### DATA FOR THIS EXERCISE
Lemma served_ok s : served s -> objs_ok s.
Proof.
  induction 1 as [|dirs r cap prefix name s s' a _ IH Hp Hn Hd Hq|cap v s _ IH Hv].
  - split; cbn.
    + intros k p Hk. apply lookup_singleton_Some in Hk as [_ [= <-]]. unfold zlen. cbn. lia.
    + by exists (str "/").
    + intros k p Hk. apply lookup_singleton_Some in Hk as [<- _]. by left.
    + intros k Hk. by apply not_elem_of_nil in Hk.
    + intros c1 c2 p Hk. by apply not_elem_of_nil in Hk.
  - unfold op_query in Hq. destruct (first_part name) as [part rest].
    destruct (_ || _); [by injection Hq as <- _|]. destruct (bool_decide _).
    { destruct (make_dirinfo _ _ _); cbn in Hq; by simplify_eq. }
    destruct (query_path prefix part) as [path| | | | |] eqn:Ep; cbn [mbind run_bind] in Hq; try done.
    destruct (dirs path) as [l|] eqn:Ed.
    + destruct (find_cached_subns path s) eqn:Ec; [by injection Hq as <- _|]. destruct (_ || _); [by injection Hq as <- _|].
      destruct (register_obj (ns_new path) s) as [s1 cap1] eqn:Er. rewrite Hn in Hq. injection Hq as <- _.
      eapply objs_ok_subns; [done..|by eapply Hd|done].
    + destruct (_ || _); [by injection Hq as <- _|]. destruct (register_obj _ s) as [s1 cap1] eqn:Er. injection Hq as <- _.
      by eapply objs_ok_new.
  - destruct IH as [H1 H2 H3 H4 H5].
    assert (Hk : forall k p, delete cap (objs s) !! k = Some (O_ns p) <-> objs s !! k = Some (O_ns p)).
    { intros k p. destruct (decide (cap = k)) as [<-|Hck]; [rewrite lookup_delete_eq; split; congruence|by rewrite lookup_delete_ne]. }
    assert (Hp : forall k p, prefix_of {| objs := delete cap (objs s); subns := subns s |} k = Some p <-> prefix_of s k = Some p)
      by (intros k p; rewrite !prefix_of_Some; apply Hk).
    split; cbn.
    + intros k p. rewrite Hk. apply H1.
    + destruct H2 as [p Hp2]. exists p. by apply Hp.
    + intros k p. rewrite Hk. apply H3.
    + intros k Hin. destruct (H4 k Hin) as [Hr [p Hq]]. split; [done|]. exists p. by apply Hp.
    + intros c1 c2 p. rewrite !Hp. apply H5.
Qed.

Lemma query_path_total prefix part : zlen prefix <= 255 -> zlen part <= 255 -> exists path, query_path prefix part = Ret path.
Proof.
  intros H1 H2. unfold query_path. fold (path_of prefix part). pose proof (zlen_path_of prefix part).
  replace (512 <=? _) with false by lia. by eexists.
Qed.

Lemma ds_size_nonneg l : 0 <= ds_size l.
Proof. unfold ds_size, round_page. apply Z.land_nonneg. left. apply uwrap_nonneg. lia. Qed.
==
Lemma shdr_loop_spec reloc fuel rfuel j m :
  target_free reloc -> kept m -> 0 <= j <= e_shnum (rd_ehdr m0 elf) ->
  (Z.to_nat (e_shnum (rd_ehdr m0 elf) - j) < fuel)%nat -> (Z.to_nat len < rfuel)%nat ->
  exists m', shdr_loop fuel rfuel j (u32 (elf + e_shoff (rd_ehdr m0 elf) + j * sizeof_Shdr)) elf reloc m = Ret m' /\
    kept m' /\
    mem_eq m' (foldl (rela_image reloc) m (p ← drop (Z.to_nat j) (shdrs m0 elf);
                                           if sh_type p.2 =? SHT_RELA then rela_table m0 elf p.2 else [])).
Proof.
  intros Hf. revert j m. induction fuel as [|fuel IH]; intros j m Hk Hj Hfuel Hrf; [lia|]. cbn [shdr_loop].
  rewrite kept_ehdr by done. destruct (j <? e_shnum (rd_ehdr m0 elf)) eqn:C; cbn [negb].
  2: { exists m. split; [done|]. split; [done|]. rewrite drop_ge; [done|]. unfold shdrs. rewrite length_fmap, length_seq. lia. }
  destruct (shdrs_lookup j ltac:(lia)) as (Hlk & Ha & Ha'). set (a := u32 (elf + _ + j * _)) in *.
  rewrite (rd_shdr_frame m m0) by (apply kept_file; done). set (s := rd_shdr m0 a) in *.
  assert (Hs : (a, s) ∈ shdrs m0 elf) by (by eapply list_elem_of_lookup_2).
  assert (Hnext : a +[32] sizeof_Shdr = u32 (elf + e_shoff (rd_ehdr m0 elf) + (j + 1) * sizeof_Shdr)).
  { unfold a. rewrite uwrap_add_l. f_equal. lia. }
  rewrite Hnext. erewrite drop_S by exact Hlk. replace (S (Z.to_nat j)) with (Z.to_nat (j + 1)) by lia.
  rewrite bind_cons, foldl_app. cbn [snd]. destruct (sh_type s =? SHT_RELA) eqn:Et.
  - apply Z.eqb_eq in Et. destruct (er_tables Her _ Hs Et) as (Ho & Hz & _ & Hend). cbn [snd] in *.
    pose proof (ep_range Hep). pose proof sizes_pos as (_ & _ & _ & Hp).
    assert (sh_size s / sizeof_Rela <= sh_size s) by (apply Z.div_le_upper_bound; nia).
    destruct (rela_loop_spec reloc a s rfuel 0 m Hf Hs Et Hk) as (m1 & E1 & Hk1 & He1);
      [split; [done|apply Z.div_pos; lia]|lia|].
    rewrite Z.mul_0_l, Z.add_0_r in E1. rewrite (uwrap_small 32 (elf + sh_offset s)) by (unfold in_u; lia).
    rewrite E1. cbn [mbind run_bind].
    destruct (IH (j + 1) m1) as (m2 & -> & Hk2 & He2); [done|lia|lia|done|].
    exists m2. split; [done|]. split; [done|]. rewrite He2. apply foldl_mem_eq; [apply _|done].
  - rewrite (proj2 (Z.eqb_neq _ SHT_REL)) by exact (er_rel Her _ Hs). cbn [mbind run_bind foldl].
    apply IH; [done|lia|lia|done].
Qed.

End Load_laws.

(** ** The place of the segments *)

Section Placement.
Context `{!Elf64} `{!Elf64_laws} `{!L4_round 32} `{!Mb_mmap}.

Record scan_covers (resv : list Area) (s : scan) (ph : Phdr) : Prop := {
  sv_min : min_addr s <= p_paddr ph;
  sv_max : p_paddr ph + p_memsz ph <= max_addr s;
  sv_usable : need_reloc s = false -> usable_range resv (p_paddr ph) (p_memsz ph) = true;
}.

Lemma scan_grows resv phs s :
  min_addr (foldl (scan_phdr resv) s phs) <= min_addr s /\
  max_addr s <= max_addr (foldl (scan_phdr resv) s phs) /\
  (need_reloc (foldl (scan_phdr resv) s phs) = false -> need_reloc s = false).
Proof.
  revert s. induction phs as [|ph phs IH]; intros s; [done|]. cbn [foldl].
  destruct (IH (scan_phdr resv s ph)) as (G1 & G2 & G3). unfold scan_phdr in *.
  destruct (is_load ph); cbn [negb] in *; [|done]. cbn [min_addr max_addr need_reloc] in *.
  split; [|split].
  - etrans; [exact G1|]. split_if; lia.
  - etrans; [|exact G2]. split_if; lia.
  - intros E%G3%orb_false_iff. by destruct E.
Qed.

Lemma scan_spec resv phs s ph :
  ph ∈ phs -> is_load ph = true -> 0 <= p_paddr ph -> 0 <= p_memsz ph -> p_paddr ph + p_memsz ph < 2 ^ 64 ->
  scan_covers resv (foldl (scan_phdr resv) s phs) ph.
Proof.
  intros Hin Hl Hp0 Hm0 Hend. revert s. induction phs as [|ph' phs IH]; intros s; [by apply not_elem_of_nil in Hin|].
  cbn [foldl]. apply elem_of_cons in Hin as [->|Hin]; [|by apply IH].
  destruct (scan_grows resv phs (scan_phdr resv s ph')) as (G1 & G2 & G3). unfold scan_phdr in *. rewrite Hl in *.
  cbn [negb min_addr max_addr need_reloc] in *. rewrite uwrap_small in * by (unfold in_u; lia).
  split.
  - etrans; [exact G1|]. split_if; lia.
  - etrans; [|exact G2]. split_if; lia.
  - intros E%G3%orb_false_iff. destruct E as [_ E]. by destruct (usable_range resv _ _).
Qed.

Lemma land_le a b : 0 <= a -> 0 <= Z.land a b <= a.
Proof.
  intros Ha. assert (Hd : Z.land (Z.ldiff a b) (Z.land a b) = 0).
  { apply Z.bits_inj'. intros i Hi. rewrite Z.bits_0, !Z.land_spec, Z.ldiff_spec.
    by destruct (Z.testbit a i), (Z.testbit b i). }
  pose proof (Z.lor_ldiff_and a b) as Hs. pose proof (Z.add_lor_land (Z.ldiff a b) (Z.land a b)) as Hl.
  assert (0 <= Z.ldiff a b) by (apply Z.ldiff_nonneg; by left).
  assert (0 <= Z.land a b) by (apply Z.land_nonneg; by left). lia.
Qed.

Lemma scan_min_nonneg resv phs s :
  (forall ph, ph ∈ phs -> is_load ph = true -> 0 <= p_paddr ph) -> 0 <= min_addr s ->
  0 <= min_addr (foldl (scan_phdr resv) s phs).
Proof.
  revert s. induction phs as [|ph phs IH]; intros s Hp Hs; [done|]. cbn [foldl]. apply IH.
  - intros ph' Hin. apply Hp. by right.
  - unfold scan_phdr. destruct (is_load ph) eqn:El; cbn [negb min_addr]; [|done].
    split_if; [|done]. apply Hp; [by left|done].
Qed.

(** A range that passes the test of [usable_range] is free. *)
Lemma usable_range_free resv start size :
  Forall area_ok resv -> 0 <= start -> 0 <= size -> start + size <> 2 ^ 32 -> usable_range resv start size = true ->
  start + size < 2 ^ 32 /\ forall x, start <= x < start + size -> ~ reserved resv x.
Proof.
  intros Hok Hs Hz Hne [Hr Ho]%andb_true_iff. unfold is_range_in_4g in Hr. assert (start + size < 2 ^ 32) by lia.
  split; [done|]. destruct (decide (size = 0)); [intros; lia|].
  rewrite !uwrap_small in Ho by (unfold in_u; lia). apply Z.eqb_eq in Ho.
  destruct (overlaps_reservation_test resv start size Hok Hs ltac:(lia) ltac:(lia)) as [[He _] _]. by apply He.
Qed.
* * *
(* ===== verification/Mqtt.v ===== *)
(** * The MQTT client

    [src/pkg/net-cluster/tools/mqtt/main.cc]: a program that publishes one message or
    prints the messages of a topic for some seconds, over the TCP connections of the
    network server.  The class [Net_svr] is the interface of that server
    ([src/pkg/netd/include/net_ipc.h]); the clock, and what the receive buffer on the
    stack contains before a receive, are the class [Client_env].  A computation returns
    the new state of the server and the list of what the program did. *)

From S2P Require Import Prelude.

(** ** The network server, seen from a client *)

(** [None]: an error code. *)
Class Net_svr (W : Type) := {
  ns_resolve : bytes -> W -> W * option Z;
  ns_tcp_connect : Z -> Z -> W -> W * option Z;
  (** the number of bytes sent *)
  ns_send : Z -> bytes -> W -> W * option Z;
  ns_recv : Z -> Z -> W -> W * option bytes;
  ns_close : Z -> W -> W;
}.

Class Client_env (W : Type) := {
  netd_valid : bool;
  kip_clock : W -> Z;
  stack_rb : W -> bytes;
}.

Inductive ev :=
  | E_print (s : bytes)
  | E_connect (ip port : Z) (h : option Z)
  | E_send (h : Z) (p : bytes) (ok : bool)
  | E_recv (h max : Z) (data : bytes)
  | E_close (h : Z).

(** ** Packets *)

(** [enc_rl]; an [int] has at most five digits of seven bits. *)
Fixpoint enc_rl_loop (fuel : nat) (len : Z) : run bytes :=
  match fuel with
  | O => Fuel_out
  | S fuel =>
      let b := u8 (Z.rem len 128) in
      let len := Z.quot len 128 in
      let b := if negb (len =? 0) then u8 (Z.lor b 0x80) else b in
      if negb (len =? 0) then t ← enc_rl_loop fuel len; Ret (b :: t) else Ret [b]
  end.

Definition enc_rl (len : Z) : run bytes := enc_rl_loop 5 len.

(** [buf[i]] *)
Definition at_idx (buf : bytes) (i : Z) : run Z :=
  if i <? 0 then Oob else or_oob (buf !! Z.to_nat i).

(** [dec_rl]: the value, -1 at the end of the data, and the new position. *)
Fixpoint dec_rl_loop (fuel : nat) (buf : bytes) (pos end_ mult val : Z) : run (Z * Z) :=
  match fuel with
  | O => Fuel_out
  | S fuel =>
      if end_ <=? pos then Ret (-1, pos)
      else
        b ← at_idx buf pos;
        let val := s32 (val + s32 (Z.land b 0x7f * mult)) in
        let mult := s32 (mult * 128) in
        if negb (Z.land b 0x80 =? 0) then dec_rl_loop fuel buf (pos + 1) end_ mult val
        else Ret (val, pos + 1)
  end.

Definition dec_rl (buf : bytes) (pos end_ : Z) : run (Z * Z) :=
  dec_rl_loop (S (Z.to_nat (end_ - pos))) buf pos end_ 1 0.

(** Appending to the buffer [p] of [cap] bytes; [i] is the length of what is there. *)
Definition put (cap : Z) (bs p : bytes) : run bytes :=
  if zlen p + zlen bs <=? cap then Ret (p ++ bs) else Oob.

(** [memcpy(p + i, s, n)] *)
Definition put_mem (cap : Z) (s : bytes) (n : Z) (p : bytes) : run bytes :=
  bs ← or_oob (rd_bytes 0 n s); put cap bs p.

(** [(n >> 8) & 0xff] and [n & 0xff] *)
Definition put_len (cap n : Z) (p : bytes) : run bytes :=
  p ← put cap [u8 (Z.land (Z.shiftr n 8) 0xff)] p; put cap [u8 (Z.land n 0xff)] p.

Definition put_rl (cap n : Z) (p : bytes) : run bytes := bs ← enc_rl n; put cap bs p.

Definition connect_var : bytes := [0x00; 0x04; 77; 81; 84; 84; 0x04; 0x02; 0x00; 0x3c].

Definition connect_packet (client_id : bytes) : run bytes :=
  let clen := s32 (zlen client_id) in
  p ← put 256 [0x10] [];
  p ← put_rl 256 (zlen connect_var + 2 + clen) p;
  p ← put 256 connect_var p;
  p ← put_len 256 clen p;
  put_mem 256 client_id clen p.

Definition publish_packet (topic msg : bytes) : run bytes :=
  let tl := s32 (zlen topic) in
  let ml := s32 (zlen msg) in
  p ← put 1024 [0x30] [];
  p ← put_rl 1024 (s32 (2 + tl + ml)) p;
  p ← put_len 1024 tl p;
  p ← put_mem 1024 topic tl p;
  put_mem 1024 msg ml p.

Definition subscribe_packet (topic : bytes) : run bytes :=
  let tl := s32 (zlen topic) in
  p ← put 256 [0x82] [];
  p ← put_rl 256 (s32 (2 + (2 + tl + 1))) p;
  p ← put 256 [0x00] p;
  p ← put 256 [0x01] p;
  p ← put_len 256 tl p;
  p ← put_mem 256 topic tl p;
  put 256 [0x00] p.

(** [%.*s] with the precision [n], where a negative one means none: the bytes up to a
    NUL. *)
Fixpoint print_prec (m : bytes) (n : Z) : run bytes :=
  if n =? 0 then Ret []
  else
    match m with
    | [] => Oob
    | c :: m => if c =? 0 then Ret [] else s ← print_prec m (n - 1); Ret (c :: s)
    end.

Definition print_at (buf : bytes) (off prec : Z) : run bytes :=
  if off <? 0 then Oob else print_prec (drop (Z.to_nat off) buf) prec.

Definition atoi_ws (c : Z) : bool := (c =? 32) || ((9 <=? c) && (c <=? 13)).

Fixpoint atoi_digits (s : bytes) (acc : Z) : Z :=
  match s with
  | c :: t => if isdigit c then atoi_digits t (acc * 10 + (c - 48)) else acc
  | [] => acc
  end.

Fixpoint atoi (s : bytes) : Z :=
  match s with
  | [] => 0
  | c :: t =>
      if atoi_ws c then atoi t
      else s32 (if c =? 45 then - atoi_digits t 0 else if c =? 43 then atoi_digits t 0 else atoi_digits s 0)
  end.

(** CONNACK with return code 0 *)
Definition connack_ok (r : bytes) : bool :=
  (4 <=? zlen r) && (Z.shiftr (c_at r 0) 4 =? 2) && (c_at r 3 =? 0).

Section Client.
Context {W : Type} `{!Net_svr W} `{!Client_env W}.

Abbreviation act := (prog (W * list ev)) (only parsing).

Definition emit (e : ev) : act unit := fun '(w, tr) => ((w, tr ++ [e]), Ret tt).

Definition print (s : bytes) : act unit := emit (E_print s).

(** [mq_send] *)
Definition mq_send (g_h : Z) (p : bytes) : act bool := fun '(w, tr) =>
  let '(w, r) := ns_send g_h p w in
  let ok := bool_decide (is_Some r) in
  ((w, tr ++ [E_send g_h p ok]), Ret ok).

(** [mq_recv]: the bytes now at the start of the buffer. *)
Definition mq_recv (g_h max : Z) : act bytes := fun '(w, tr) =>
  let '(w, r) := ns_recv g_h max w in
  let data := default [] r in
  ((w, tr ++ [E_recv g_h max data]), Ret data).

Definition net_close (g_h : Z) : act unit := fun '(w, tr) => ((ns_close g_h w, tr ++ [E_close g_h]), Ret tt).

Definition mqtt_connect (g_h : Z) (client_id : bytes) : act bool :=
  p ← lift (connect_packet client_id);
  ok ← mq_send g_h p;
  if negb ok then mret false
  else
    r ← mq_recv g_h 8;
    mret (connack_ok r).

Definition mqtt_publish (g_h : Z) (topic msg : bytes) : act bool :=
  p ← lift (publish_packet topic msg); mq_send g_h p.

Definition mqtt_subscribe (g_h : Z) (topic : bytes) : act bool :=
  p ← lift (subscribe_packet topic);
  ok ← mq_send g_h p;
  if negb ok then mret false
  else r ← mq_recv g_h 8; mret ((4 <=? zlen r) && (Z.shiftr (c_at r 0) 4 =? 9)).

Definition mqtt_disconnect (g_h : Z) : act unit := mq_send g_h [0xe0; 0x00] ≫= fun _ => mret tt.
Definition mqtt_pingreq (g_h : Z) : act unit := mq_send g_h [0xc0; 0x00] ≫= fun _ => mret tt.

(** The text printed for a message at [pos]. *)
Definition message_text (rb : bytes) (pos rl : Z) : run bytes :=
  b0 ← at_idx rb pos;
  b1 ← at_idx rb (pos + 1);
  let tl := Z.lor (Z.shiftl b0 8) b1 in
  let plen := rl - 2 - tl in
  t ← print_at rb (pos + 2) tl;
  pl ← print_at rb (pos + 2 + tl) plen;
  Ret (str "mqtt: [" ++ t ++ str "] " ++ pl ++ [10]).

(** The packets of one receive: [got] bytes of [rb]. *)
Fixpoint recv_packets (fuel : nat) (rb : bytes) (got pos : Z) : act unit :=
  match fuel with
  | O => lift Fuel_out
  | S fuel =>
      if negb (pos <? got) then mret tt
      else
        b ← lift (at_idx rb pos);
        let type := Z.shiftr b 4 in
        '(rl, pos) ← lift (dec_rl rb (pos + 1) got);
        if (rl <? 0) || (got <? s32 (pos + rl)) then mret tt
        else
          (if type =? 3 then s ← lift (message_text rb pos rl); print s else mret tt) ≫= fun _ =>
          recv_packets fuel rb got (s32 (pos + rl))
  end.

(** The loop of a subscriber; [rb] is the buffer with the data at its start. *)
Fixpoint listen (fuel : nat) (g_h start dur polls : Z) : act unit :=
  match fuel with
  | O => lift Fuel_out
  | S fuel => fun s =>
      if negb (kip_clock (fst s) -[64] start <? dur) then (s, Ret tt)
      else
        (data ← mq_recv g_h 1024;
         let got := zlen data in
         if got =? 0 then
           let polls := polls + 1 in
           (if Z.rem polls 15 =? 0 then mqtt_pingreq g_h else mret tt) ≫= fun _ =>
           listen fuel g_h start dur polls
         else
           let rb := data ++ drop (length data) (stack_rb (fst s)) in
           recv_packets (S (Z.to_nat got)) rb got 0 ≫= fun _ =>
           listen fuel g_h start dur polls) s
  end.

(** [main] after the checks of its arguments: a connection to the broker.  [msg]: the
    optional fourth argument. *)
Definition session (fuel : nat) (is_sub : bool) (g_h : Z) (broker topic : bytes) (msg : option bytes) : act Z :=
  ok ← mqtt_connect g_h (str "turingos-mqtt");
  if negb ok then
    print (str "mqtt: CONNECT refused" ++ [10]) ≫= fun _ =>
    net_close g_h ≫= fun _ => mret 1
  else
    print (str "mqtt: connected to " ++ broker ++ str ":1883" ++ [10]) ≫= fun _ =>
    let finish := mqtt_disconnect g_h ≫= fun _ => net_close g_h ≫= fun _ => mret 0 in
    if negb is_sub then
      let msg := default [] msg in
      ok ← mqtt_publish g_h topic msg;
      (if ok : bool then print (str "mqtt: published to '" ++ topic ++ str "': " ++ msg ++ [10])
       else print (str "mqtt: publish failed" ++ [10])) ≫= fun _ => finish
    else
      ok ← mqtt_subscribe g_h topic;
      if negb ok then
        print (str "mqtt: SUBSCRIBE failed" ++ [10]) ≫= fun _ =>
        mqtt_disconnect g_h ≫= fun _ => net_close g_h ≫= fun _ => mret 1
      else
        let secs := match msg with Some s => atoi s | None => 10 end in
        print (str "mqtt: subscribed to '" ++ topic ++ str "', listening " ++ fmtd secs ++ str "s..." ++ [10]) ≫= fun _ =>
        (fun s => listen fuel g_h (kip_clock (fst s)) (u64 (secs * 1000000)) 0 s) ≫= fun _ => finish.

### REQUIREMENT
From the material above, retype precisely the lines between the line holding "48)) else acc" and the line holding "pl ← print_at rb (pos + 2 + tl) plen;", inclusive, and nothing beyond them.

### RESPONSE
  | c :: t => if isdigit c then atoi_digits t (acc * 10 + (c - 48)) else acc
  | [] => acc
  end.

Fixpoint atoi (s : bytes) : Z :=
  match s with
  | [] => 0
  | c :: t =>
      if atoi_ws c then atoi t
      else s32 (if c =? 45 then - atoi_digits t 0 else if c =? 43 then atoi_digits t 0 else atoi_digits s 0)
  end.

(** CONNACK with return code 0 *)
Definition connack_ok (r : bytes) : bool :=
  (4 <=? zlen r) && (Z.shiftr (c_at r 0) 4 =? 2) && (c_at r 3 =? 0).

Section Client.
Context {W : Type} `{!Net_svr W} `{!Client_env W}.

Abbreviation act := (prog (W * list ev)) (only parsing).

Definition emit (e : ev) : act unit := fun '(w, tr) => ((w, tr ++ [e]), Ret tt).

Definition print (s : bytes) : act unit := emit (E_print s).

(** [mq_send] *)
Definition mq_send (g_h : Z) (p : bytes) : act bool := fun '(w, tr) =>
  let '(w, r) := ns_send g_h p w in
  let ok := bool_decide (is_Some r) in
  ((w, tr ++ [E_send g_h p ok]), Ret ok).

(** [mq_recv]: the bytes now at the start of the buffer. *)
Definition mq_recv (g_h max : Z) : act bytes := fun '(w, tr) =>
  let '(w, r) := ns_recv g_h max w in
  let data := default [] r in
  ((w, tr ++ [E_recv g_h max data]), Ret data).

Definition net_close (g_h : Z) : act unit := fun '(w, tr) => ((ns_close g_h w, tr ++ [E_close g_h]), Ret tt).

Definition mqtt_connect (g_h : Z) (client_id : bytes) : act bool :=
  p ← lift (connect_packet client_id);
  ok ← mq_send g_h p;
  if negb ok then mret false
  else
    r ← mq_recv g_h 8;
    mret (connack_ok r).

Definition mqtt_publish (g_h : Z) (topic msg : bytes) : act bool :=
  p ← lift (publish_packet topic msg); mq_send g_h p.

Definition mqtt_subscribe (g_h : Z) (topic : bytes) : act bool :=
  p ← lift (subscribe_packet topic);
  ok ← mq_send g_h p;
  if negb ok then mret false
  else r ← mq_recv g_h 8; mret ((4 <=? zlen r) && (Z.shiftr (c_at r 0) 4 =? 9)).

Definition mqtt_disconnect (g_h : Z) : act unit := mq_send g_h [0xe0; 0x00] ≫= fun _ => mret tt.
Definition mqtt_pingreq (g_h : Z) : act unit := mq_send g_h [0xc0; 0x00] ≫= fun _ => mret tt.

(** The text printed for a message at [pos]. *)
Definition message_text (rb : bytes) (pos rl : Z) : run bytes :=
  b0 ← at_idx rb pos;
  b1 ← at_idx rb (pos + 1);
  let tl := Z.lor (Z.shiftl b0 8) b1 in
  let plen := rl - 2 - tl in
  t ← print_at rb (pos + 2) tl;
  pl ← print_at rb (pos + 2 + tl) plen;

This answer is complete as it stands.